(* ===== verification/TextFacts.v ===== *)
(** Lemmas on occurrences of one text in another ([startsWith], [find]). *)

From S2P Require Import Prelude Regex.

#[local] Set Warnings "-register-all".

Definition occurs (p s : bytes) : Prop := exists a b, s = a ++ p ++ b.

Lemma startsWith_spec p s : startsWith p s = true <-> exists b, s = p ++ b.
Proof.
  revert s. induction p as [|c p IH]; intros s; cbn.
  - split; [by exists s|done].
  - destruct s as [|d s]; [split; [done|by intros [b [=]]]|]. rewrite andb_true_iff, IH. split.
    + intros [->%Byte.byte_dec_bl [b ->]]. by exists b.
    + intros [b [= -> ->]]. split; [by apply Byte.byte_dec_lb|by exists b].
Qed.

Lemma startsWith_app p s : startsWith p (p ++ s) = true.
Proof. apply startsWith_spec. by exists s. Qed.

(** The first occurrence. *)
Lemma find_Some p s k : find p s = Some k <->
  (exists b, s = take k s ++ p ++ b) /\ (k <= length s)%nat /\ forall j, (j < k)%nat -> startsWith p (drop j s) = false.
Proof.
  revert k. induction s as [|c s IH]; intros k; cbn [find].
  - destruct (startsWith p []) eqn:E.
    + split.
      * intros [= <-]. apply startsWith_spec in E as [b ->]. split; [by exists b|split; [cbn; lia|intros; lia]].
      * intros (_ & Hk & _). cbn in Hk. f_equal. lia.
    + split; [done|]. intros ([b Hb] & Hk & _). cbn in Hk. replace k with 0%nat in Hb by lia. cbn in Hb.
      rewrite (proj2 (startsWith_spec p [])) in E; [done|by exists b].
  - destruct (startsWith p (c :: s)) eqn:E.
    + split.
      * intros [= <-]. apply startsWith_spec in E as [b ->]. split; [by exists b|split; [lia|intros; lia]].
      * intros (_ & Hk & Hf). destruct k as [|k]; [done|]. specialize (Hf 0%nat ltac:(lia)). cbn in Hf. congruence.
    + split.
      * intros Hm. destruct (find p s) as [k'|] eqn:Ef; [|done]. injection Hm as <-.
        destruct (proj1 (IH k') eq_refl) as ([b Hb] & Hk & Hf). split; [exists b; cbn; by rewrite <- Hb|]. split; [cbn; lia|].
        intros [|j] Hj; [done|]. apply Hf. lia.
      * intros ([b Hb] & Hk & Hf). destruct k as [|k].
        { cbn in Hb. rewrite (proj2 (startsWith_spec p (c :: s))) in E; [done|by exists b]. }
        cbn in Hb, Hk. rewrite (proj2 (IH k)); [done|]. split; [exists b; by injection Hb|]. split; [lia|].
        intros j Hj. apply (Hf (S j)). lia.
Qed.

Lemma find_None p s : find p s = None <-> ~ occurs p s.
Proof.
  split.
  - intros Hf (a & b & ->). induction a as [|c a IH]; cbn in Hf.
    + destruct (p ++ b) eqn:E; cbn in Hf; rewrite <- E, startsWith_app in Hf; done.
    + destruct (startsWith p (c :: a ++ p ++ b)); [done|]. by destruct (find p (a ++ p ++ b)).
  - intros Ho. destruct (find p s) as [k|] eqn:E; [|done]. apply find_Some in E as ([b Hb] & _). destruct Ho. by exists (take k s), b.
Qed.

Lemma occurs_app_l p a b : occurs p a -> occurs p (a ++ b).
Proof. intros (x & y & ->). exists x, (y ++ b). by rewrite !app_assoc. Qed.

(** What is before the first occurrence has none, and it is the first with it. *)
Lemma find_before p s k : p <> [] -> find p s = Some k ->
  ~ occurs p (take k s) /\ find p (take k s ++ p) = Some (length (take k s)).
Proof.
  intros Hp Hs. apply find_Some in Hs as ([b Hb] & Hk & Hf).
  assert (Hlen : length (take k s) = k) by (rewrite length_take; lia).
  assert (Hfirst : forall j t, (j < k)%nat -> startsWith p (drop j (take k s ++ t)) = true ->
            (exists u, p ++ b = t ++ u) -> False).
  { intros j t Hj Hst [u Hu]. apply startsWith_spec in Hst as [b' Hb']. specialize (Hf j Hj).
    rewrite Hb, Hu, app_assoc, drop_app_le in Hf by (rewrite length_app; lia). rewrite Hb', <- app_assoc, startsWith_app in Hf. done. }
  split.
  - intros (x & y & Hxy). apply (Hfirst (length x) []).
    + apply (f_equal length) in Hxy. rewrite Hlen, !length_app in Hxy. destruct p; [done|]. cbn in Hxy. lia.
    + rewrite app_nil_r, Hxy, drop_app_length. apply startsWith_app.
    + by exists (p ++ b).
  - rewrite Hlen. apply find_Some. assert (take k (take k s ++ p) = take k s) as -> by (rewrite take_app_le by (rewrite Hlen; lia); rewrite take_take; f_equal; lia). split; [exists []; by rewrite app_nil_r|].
    split; [rewrite length_app; lia|]. intros j Hj. destruct (startsWith p _) eqn:E; [|done]. exfalso.
    apply (Hfirst j p Hj E). by exists b.
Qed.

Lemma startsWith_more p s t : startsWith p s = true -> startsWith p (s ++ t) = true.
Proof. intros [b ->]%startsWith_spec. rewrite <- app_assoc. apply startsWith_app. Qed.

Lemma startsWith_fewer p s t : (length p <= length s)%nat -> startsWith p (s ++ t) = startsWith p s.
Proof.
  revert s. induction p as [|c p IH]; intros [|d s] Hl; cbn in *; try done; [lia|]. by rewrite IH by lia.
Qed.

Lemma startsWith_fits p s : startsWith p s = true -> (length p <= length s)%nat.
Proof. intros [b ->]%startsWith_spec. rewrite length_app. lia. Qed.

Lemma find_fits p s k : find p s = Some k -> (length p <= length s)%nat.
Proof.
  revert k. induction s as [|c s IH]; intros k; cbn [find]; (destruct (startsWith _ _) eqn:E; [intros _; by apply startsWith_fits|]); [done|].
  destruct (find p s) as [k'|]; [|done]. intros _. specialize (IH k' eq_refl). cbn. lia.
Qed.

(** An occurrence stays the first one when more follows. *)
Lemma find_further p s t k : find p s = Some k -> find p (s ++ t) = Some k.
Proof.
  revert k. induction s as [|c s IH]; intros k; cbn.
  - destruct p; [|done]. intros [= <-]. by destruct t.
  - change (c :: s ++ t) with ((c :: s) ++ t). destruct (startsWith p (c :: s)) eqn:E.
    + intros [= <-]. by rewrite startsWith_more.
    + destruct (find p s) as [k'|] eqn:Ef; [|done]. intros [= <-].
      assert (Hl : (length p <= length s)%nat) by (by eapply find_fits).
      rewrite startsWith_fewer, E by (cbn; lia). by rewrite (IH k').
Qed.

Lemma find_byte c name rest : forallb (fun x => negb (x =? c)%byte) name = true -> find [c] (name ++ c :: rest) = Some (length name).
Proof.
  induction name as [|x name IH]; cbn; intros Hn.
  - by destruct (byte_eqb_spec c c).
  - apply andb_prop in Hn as [Hx Hn]. destruct (byte_eqb_spec c x) as [->|]; [by destruct (byte_eqb_spec x x)|]. cbn. by rewrite IH.
Qed.


Lemma utf8Length_bounds c : (1 <= utf8Length c <= 4)%nat.
Proof. unfold utf8Length. z_cases; lia. Qed.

**Aim of the exercise:** Each line from the material above that mentions the word "revert" needs to be copied.

**Response for this exercise:**
  revert s. induction p as [|c p IH]; intros s; cbn.
  revert k. induction s as [|c s IH]; intros k; cbn [find].
  revert s. induction p as [|c p IH]; intros [|d s] Hl; cbn in *; try done; [lia|]. by rewrite IH by lia.
  revert k. induction s as [|c s IH]; intros k; cbn [find]; (destruct (startsWith _ _) eqn:E; [intros _; by apply startsWith_fits|]); [done|].
  revert k. induction s as [|c s IH]; intros k; cbn.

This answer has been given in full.